Use of migrants as weapons in hybrid warfare

Following the severe deterioration in Belarus–European Union relations, Belarusian president Alexander Lukashenko threatened around July 7, 2021 to "flood" the EU with human traffickers, drug smugglers, and armed migrants. Later, Belarusian authorities and state-controlled tourist enterprises, together with some airlines operating in the Middle East, started promoting tours to Belarus by increasing the number of connections from the Middle East and giving those who bought them Belarusian visas, ostensibly for hunting purposes. Social media groups were additionally offering fraudulent advice on the rules of crossing the border to the prospective migrants, most of whom were trying to reach Germany. Those who arrived in Belarus were then given instructions about how and where to trespass the European Union (EU) border, and what to tell the border guards on the other side of the border. Migrants said that Belarus provided them with wire cutters and axes to cut through border fences and enter the EU; however, those who did not manage to cross the border were often forced to stay there by Belarusian authorities, who were accused of assaulting some migrants who failed to get across. Belarusian authorities later confirmed that the involvement of the border troops is "absolutely possible". Belarus refused to allow Polish humanitarian aid for the migrants, which would have included tents and sleeping bags.

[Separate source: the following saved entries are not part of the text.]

(* ===== verification/Migrations.v ===== *)
(** The schema migrations of [services/api/alembic/versions] as operations on
    a schema, and the schema the mapped classes of [models.py] declare.

    A DDL statement that PostgreSQL refuses is [None].  The statements are the
    ones the migrations use: [create_table], [create_index], [drop_table] and
    [alter_column]. *)
From S2P Require Import Prelude PyStr Float64 Json PyTime Models Tables.

(** ** Schemas *)

Inductive ColumnType := TInteger | TBigInteger | TString (n : nat) | TText | TBoolean | TFloat | TDateTime | TJSON.
#[export] Instance column_type_eq_dec : EqDecision ColumnType.
Proof. solve_decision. Defined.

(** Every foreign key is [ForeignKey("table.column", ondelete="CASCADE")]. *)
Record Column := {
  col_name : string; col_type : ColumnType; col_null : bool; col_primary : bool;
  col_unique : bool; col_references : option (string * string) }.
#[export] Instance column_eq_dec : EqDecision Column.
Proof. solve_decision. Defined.
Record Index := { ix_name : string; ix_columns : list string; ix_unique : bool }.
#[export] Instance index_eq_dec : EqDecision Index.
Proof. solve_decision. Defined.
(** A [UniqueConstraint] with its name, if given. *)
Record Unique := { uq_name : option string; uq_columns : list string }.
#[export] Instance unique_eq_dec : EqDecision Unique.
Proof. solve_decision. Defined.
Record Table := {
  tab_name : string; tab_columns : list Column; tab_uniques : list Unique; tab_indexes : list Index }.
#[export] Instance table_eq_dec : EqDecision Table.
Proof. solve_decision. Defined.
Definition Schema := list Table.

(** [Column(name, type, nullable=False)], [Column(name, type)] (nullable), a
    primary key, and a cascading reference to [devices.id]. *)
Definition required (name : string) (type : ColumnType) : Column := Build_Column name type false false false None.
Definition optional (name : string) (type : ColumnType) : Column := Build_Column name type true false false None.
Definition primary (name : string) (type : ColumnType) : Column := Build_Column name type false true false None.
Definition of_device (primary_key : bool) : Column :=
  Build_Column "device_id" (TString 63) false primary_key false (Some ("devices", "id")).
Definition unique_column (name : string) (type : ColumnType) : Column := Build_Column name type false false true None.

(** ** DDL *)

Definition find_table (name : string) (s : Schema) : option Table :=
  List.find (λ t, String.eqb (tab_name t) name) s.
Definition has_column (name : string) (t : Table) : bool :=
  existsb (λ c, String.eqb (col_name c) name) (tab_columns t).
Definition resolves (s : Schema) (r : string * string) : bool :=
  match find_table r.1 s with Some t => has_column r.2 t | None => false end.

Definition create_table (name : string) (columns : list Column) (uniques : list Unique) (s : Schema) : option Schema :=
  let t := {| tab_name := name; tab_columns := columns; tab_uniques := uniques; tab_indexes := [] |} in
  if bool_decide (is_Some (find_table name s)) then None
  else if forallb (λ c, match col_references c with Some r => resolves s r | None => true end) columns
          && forallb (λ u, forallb (λ c, has_column c t) (uq_columns u)) uniques
  then Some (s ++ [t]) else None.

Definition with_index (i : Index) (t : Table) : Table :=
  {| tab_name := tab_name t; tab_columns := tab_columns t; tab_uniques := tab_uniques t;
     tab_indexes := tab_indexes t ++ [i] |}.
Definition update_table (name : string) (f : Table → Table) (s : Schema) : Schema :=
  map (λ t, if String.eqb (tab_name t) name then f t else t) s.
(** The names of the indexes share one name space. *)
Definition index_names (s : Schema) : list string := concat (map (λ t, map ix_name (tab_indexes t)) s).
Definition create_index (name table : string) (columns : list string) (unique : bool) (s : Schema) : option Schema :=
  match find_table table s with
  | None => None
  | Some t =>
      if existsb (String.eqb name) (index_names s) || negb (forallb (λ c, has_column c t) columns) then None
      else Some (update_table table (with_index (Build_Index name columns unique)) s)
  end.

(** A table another one references cannot be dropped. *)
Definition references_table (name : string) (t : Table) : bool :=
  existsb (λ c, match col_references c with Some r => String.eqb r.1 name | None => false end) (tab_columns t).
Definition drop_table (name : string) (s : Schema) : option Schema :=
  match find_table name s with
  | None => None
  | Some _ =>
      let rest := List.filter (λ t, negb (String.eqb (tab_name t) name)) s in
      if existsb (references_table name) rest then None else Some rest
  end.

Definition retype (column : string) (type : ColumnType) (t : Table) : Table :=
  {| tab_name := tab_name t;
     tab_columns := map (λ c, if String.eqb (col_name c) column
                              then Build_Column (col_name c) type (col_null c) (col_primary c) (col_unique c) (col_references c)
                              else c) (tab_columns t);
     tab_uniques := tab_uniques t; tab_indexes := tab_indexes t |}.
Definition alter_column (table column : string) (type : ColumnType) (s : Schema) : option Schema :=
  match find_table table s with
  | Some t => if has_column column t then Some (update_table table (retype column type) s) else None
  | None => None
  end.

(** ** The revisions *)

Definition Step : Type := Schema → option Schema.
Definition run_ddl (steps : list Step) (s : Schema) : option Schema :=
  fold_left (λ acc step, acc ≫= step) steps (Some s).

Definition users_columns : list Column := [
  primary "id" TInteger; required "username" (TString 80); required "password_hash" (TString 255);
  required "role" (TString 32); required "active" TBoolean; required "created_at" TDateTime ].
Definition devices_columns : list Column := [
  primary "id" (TString 63); required "site_id" (TString 63); required "display_name" (TString 120);
  required "asset_class" (TString 80); required "simulated" TBoolean; optional "firmware_version" (TString 48);
  required "reported_status" (TString 20); optional "last_seen_at" TDateTime; optional "rssi_dbm" TInteger;
  optional "reset_reason" (TString 48); required "reset_count" TInteger; required "queue_depth" TInteger;
  required "queue_capacity" TInteger; required "dropped_message_count" TInteger;
  required "modbus_status" (TString 20); required "active_faults" TJSON; required "created_at" TDateTime ].
Definition telemetry_columns : list Column := [
  primary "id" TInteger; required "message_id" (TString 36); of_device false; required "site_id" (TString 63);
  required "sequence" TBigInteger; optional "device_time" TDateTime; required "received_at" TDateTime;
  required "clock_synchronized" TBoolean; required "uptime_ms" TBigInteger; required "firmware_version" (TString 48);
  required "quality" (TString 20); required "replayed" TBoolean; optional "temperature_c" TFloat;
  optional "vibration_rms_mps2" TFloat; optional "vibration_peak_mps2" TFloat;
  optional "vibration_crest_factor" TFloat; optional "current_a" TFloat; required "sample_quality" TJSON;
  required "fault_flags" TJSON; optional "anomaly_score" TFloat; optional "anomaly_percentile" TFloat;
  optional "anomaly_reason" (TString 300) ].
Definition health_columns : list Column := [
  primary "id" TInteger; unique_column "message_id" (TString 36); of_device false;
  required "received_at" TDateTime; required "payload" TJSON ].
Definition alarms_columns : list Column := [
  primary "id" TInteger; of_device false; required "code" (TString 48); required "severity" (TString 16);
  required "source" (TString 24); required "state" (TString 16); required "summary" (TString 240);
  required "opened_at" TDateTime; optional "cleared_at" TDateTime; optional "acknowledged_at" TDateTime;
  optional "acknowledged_by" (TString 80) ].
Definition calibrations_columns : list Column := [
  primary "id" TInteger; of_device false; required "sensor" (TString 32); required "previous_coefficients" TJSON;
  required "new_coefficients" TJSON; required "reason" (TString 240); required "operator" (TString 80);
  required "performed_at" TDateTime ].
Definition maintenance_columns : list Column := [
  primary "id" TInteger; of_device false; required "status" (TString 24); required "notes" TText;
  required "performed_at" TDateTime; optional "next_due_at" TDateTime; required "created_by" (TString 80);
  required "updated_at" TDateTime ].
Definition audit_columns : list Column := [
  primary "id" TInteger; required "actor" (TString 80); required "action" (TString 80);
  required "target_type" (TString 48); required "target_id" (TString 80); required "details" TJSON;
  required "created_at" TDateTime ].
Definition error_columns : list Column := [
  primary "id" TInteger; required "component" (TString 48); required "error_code" (TString 48);
  required "severity" (TString 16); optional "device_id" (TString 63); required "detail" (TString 300);
  required "created_at" TDateTime ].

Poland, Lithuania, and Latvia have described the crisis as hybrid warfare, calling the crisis an incident of human trafficking of migrants, waged by Belarus against the EU. The three governments declared a state of emergency and announced their decisions to build border walls on their borders with Belarus, with Poland approving an estimated €353 million in spending to build a  barrier. The EU sent additional supporting officers and patrol cars to Lithuania, and 12 EU governments stated their support for a physical barrier along the border.

Similar actions, though on a smaller scale, were organised by Turkey against Greece during the 2020 Greek–Turkish border crisis, as well as by Morocco against Spain during the 2021 Morocco–Spain border incident.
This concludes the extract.